Figure 2 |. Nanobead properties.

a | Polymeric nanoparticles (schematic transections are shown) are sub-μm colloidal particles. They include: nanospheres, in which the cargo is dissolved, adsorbed or dispersed throughout the matrix, attached to the surface or attached to the polymer matrix; nanocapsules, in which the cargo is in solution and surrounded by a shell-like wall; and nanomicelles, in which amphiphilic co-polymers with hydrophobic and hydrophilic blocks self assemble to entrap the cargo. b | The different types of nanoparticles and microparticles that have been used for tuberculosis (TB) treatment (such as those encapsulating first-line and second-line anti-TB drugs alone or in combination) and for vaccination (such as those encapsulating or adsorbing Mycobacterium tuberculosis (Mtb) immunogenic proteins, peptides and DNA with or without adjuvants), as well as other, potentially useful particles that have not yet been used for TB applications (such as those encapsulating or adsorbing anti-M. tuberculosis peptides, other unconventional drugs and immunostimulants, or immunogenic M. tuberculosis lipids and carbohydrates). c | The main nanoparticle properties that can influence the uptake and efficacy of nanoparticle-based vaccines and therapies.
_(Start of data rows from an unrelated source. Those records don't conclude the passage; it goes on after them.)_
(** X28. From the initial state of the board, whatever happens (socket
    events, moves, reset, a pasted PGN, the arrows, clicks on moves), the
    index of the move shown stays between -1 and the index of the last
    move of the move list. *)
Theorem X28_board_index_in_range (es : list Event) :
  let st := fst (run isCoach initialState es) in
  -1 ≤ currentMoveIndex st ≤ Z.of_nat (List.length (moveHistory st)) - 1.
Proof.
  intros st. subst st.
  assert (Hinit : -1 ≤ currentMoveIndex initialState
                  ≤ Z.of_nat (List.length (moveHistory initialState)) - 1)
    by (simpl; lia).
  revert Hinit. generalize initialState.
  induction es as [|e es IH]; intros st Hidx; [done |].
  simpl. pose proof (step_index st e Hidx) as Hidx1.
  destruct (step isCoach st e) as [st1 out1]. specialize (IH st1 Hidx1).
  by destruct (run isCoach st1 es) as [st2 out2].
Qed.

End CoachFacts.

Section PuzzleListing.
Import Models Storage Schema Routes.
Context `{Platform}.

Lemma themeQuery_spec (themes : option string) (p : Puzzle.t) :
  let wanted :=
    match themes with
    | Some s => List.filter (λ t, negb (String.eqb t "")) (Auth.split "," s)
    | None => []
    end in
  themeQuery themes p = true ↔
  wanted = [] ∨ ∃ t, t ∈ strings (Puzzle.themes p) ∧ t ∈ wanted.
Proof.
  intros wanted. unfold themeQuery. fold wanted.
  destruct wanted as [|w ws] eqn:E; [by split; [left |] |].
  rewrite existsb_exists. split.
  - intros (t & Ht & Hex). right. exists t.
    split; [by apply list_elem_of_In |]. by apply existsb_eqb_elem.
  - intros [Hnil|(t & Ht & Hw)]; [done |]. exists t.
    split; [by apply list_elem_of_In |]. by apply existsb_eqb_elem.
Qed.

(** X29. [GET /api/puzzles], which anyone may call, counts as total
    exactly the stored puzzles that have one of the themes asked for, all
    of them when no theme is asked for (no [themes] parameter, or one
    made of commas only); the themes it offers are those of all stored
    puzzles, each once, whatever was asked for ([null] standing for a
    missing theme or list of themes). The coach's [GET /api/puzzles/ids]
    answers the ids of the same selection. *)
Theorem X29_puzzle_listing (env : Env) (user : option UserObject)
        (themes : option string) (db : Db) :
  let wanted :=
    match themes with
    | Some s => List.filter (λ t, negb (String.eqb t "")) (Auth.split "," s)
    | None => []
    end in
  ∃ selected page offered,
    dispatch env user (GetPuzzles themes) db
    = (Reply 200 (JsonPuzzles page (List.length selected) offered), db)
    ∧ NoDup selected
    ∧ (∀ id p, (id, p) ∈ selected ↔
               puzzles db !! id = Some p
               ∧ (wanted = []
                  ∨ ∃ t, t ∈ strings (Puzzle.themes p) ∧ t ∈ wanted))
    ∧ NoDup offered
    ∧ (∀ t, t ∈ offered ↔
            ∃ id p, puzzles db !! id = Some p
                    ∧ t ∈ values (Puzzle.themes p))
    ∧ (hasRole coach user = true →
       dispatch env user (GetPuzzleIds themes) db
       = (Reply 200 (JsonIds (fst <$> selected)), db)).
Proof.
  intros wanted. unfold_routes. simpl.
  exists (find (λ _ p, themeQuery themes p) (puzzles db)).
  eexists _, _. split; [reflexivity |].
  split; [| split; [| split; [| split]]].
  - unfold find. apply NoDup_ListNoDup, List.NoDup_filter, NoDup_ListNoDup.
    apply NoDup_map_to_list.
  - intros id p. rewrite elem_of_find. by rewrite themeQuery_spec.
  - apply NoDup_remove_dups.
  - intros t. rewrite elem_of_remove_dups, list_elem_of_In, in_concat. split.
    + intros (l & Hl & Ht). apply list_elem_of_In in Hl, Ht.
      apply list_elem_of_fmap in Hl as ([id p] & -> & Hin).
      apply elem_of_map_to_list in Hin. by exists id, p.
    + intros (id & p & Hp & Ht). exists (values (Puzzle.themes p)).
      split; [| by apply list_elem_of_In].
      apply list_elem_of_In, list_elem_of_fmap. exists (id, p).
      split; [done |]. by apply elem_of_map_to_list.
  - intros ->. done.
Qed.

(** X30. A stored class schedule changes only at the hands of its own
    coach, or of a student enrolled in it who marks attendance while the
    class is in progress and is then added at the end of the
    attendees. *)
Theorem X30_schedule_changes_by_its_coach_or_students (env : Env)
        (user : option UserObject) (r : Request) (db : Db) (id : string)
        (s s' : ClassSchedule.t) :
  classSchedules db !! id = Some s →
  classSchedules (snd (dispatch env user r db)) !! id = Some s' →
  s' ≠ s →
  ∃ u, user = Some u
       ∧ ((User.role (doc u) = coach ∧ ClassSchedule.coachId s = _id u)
          ∨ (User.role (doc u) = student
             ∧ _id u ∈ ClassSchedule.studentIds s
             ∧ ClassSchedule.status s = in_progress
             ∧ ClassSchedule.attendees s'
               = (ClassSchedule.attendees s ++ [_id u])%list)).
Proof.
  intros Hs Hs' Hne.
  destruct (dispatch_schedules_step env user r db)
    as [|id' s1 u _ _ Hn _ _ _ _ _|id' u s1 Hu Hr Hs1 Hco _ _
        |id' u s1 Hu Hr Hs1 Hco _|id' u s1 Hu Hr Hs1 Hst Hin Hnin].
  - congruence.
  - rewrite lookup_insert_ne in Hs' by congruence. congruence.
  - destruct (decide (id' = id)) as [->|Hne'];
      [| rewrite lookup_insert_ne in Hs' by done; congruence].
    simplify_eq. exists u. split; [done |]. by left.
  - destruct (decide (id' = id)) as [->|Hne'];
      [| rewrite lookup_insert_ne in Hs' by done; congruence].
    simplify_eq. exists u. split; [done |]. by left.
  - destruct (decide (id' = id)) as [->|Hne'];
      [| rewrite lookup_insert_ne in Hs' by done; congruence].
    rewrite lookup_insert_eq in Hs'. simplify_eq.
    exists u. split; [done |]. right. do 3 (split; [done |]).
    simpl. by apply addToSet_new.
Qed.

End PuzzleListing.

(** ** The further properties at sample inputs *)

Section MoreWitnesses.
Import Models Storage Routes.

(** The student of the sample keeps name and role while a class is
    created, started and ended. *)
Lemma X7_user_identity_is_kept_witness :
  users (Sample.db false) !! Id.s1 = Some (doc Sample.alice)
  ∧ ∃ u', users (run (Sample.db false) Sample.classHistory) !! Id.s1 = Some u'
          ∧ User.username u' = "alice"
          ∧ User.role u' = student
          ∧ User.createdAt u' = 0.
Proof.
  split; [vm_compute; reflexivity |].
  apply (@X7_user_identity_is_kept SimplePlatform Sample.classHistory
           (Sample.db false) Id.s1 (doc Sample.alice)).
  vm_compute; reflexivity.
Defined.


(** The listing of the students leaves the sample database as it is. *)
Lemma X11_reads_change_nothing_witness :
  readOnly GetStudents = true
  ∧ snd (dispatch (Sample.env 5 Id.x) (Some Sample.headCoach) GetStudents
                  (Sample.db false))
    = Sample.db false.
Proof.
  split; [reflexivity |].
  apply (@X11_reads_change_nothing SimplePlatform). reflexivity.
Defined.

(** An attempt of the student of the sample changes no puzzle. *)
Lemma X12_student_requests_are_confined_witness :
  let body : Obj := <["moves" := JS.JArr [JS.JStr "e7e8q"]]> ∅ in
  User.role (doc Sample.alice) = student
  ∧ puzzles (snd (dispatch (Sample.env 5 Id.x) (Some Sample.alice)
                           (PostAssignmentAttempt Id.a1 body)
                           (Sample.db false)))
    = puzzles (Sample.db false).
Proof.
  intros body. split; [reflexivity |].
  apply (proj1 (@X12_student_requests_are_confined SimplePlatform
                  (Sample.env 5 Id.x) Sample.alice
                  (PostAssignmentAttempt Id.a1 body) (Sample.db false)
                  eq_refl)).
Defined.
The natural or synthetic polymer used for nanoparticle engineering profoundly affects the characteristics of the particle, such as its biocompatibility and biodegradability, its encapsulation or adsorption efficiency, its internalization or cellular uptake and its release of cargo, as well as affecting its adjuvant and immunological properties and its eventual clearance. The size of a nanoparticle affects its uptake route and its clearance¹⁶ and also influences the type of immune response that is induced^38,39. Positively charged particles are preferentially taken up by living cells owing to the negative charge of the cellular membrane. surface hydrophobicity also increases nanoparticle uptake, whereas hydrophilicity (resulting from, for example, surface modifications with polyethylene glycol and poloxamer polymers) decreases uptake and phagocytosis, increasing the systemic circulation of the particle. Targeting ligands can also be used to direct nanoparticles to cells of interest. Toll-like receptor ligands, adhesins and antibodies for specific cell surface receptors and molecules have been used to this end^10,27,60.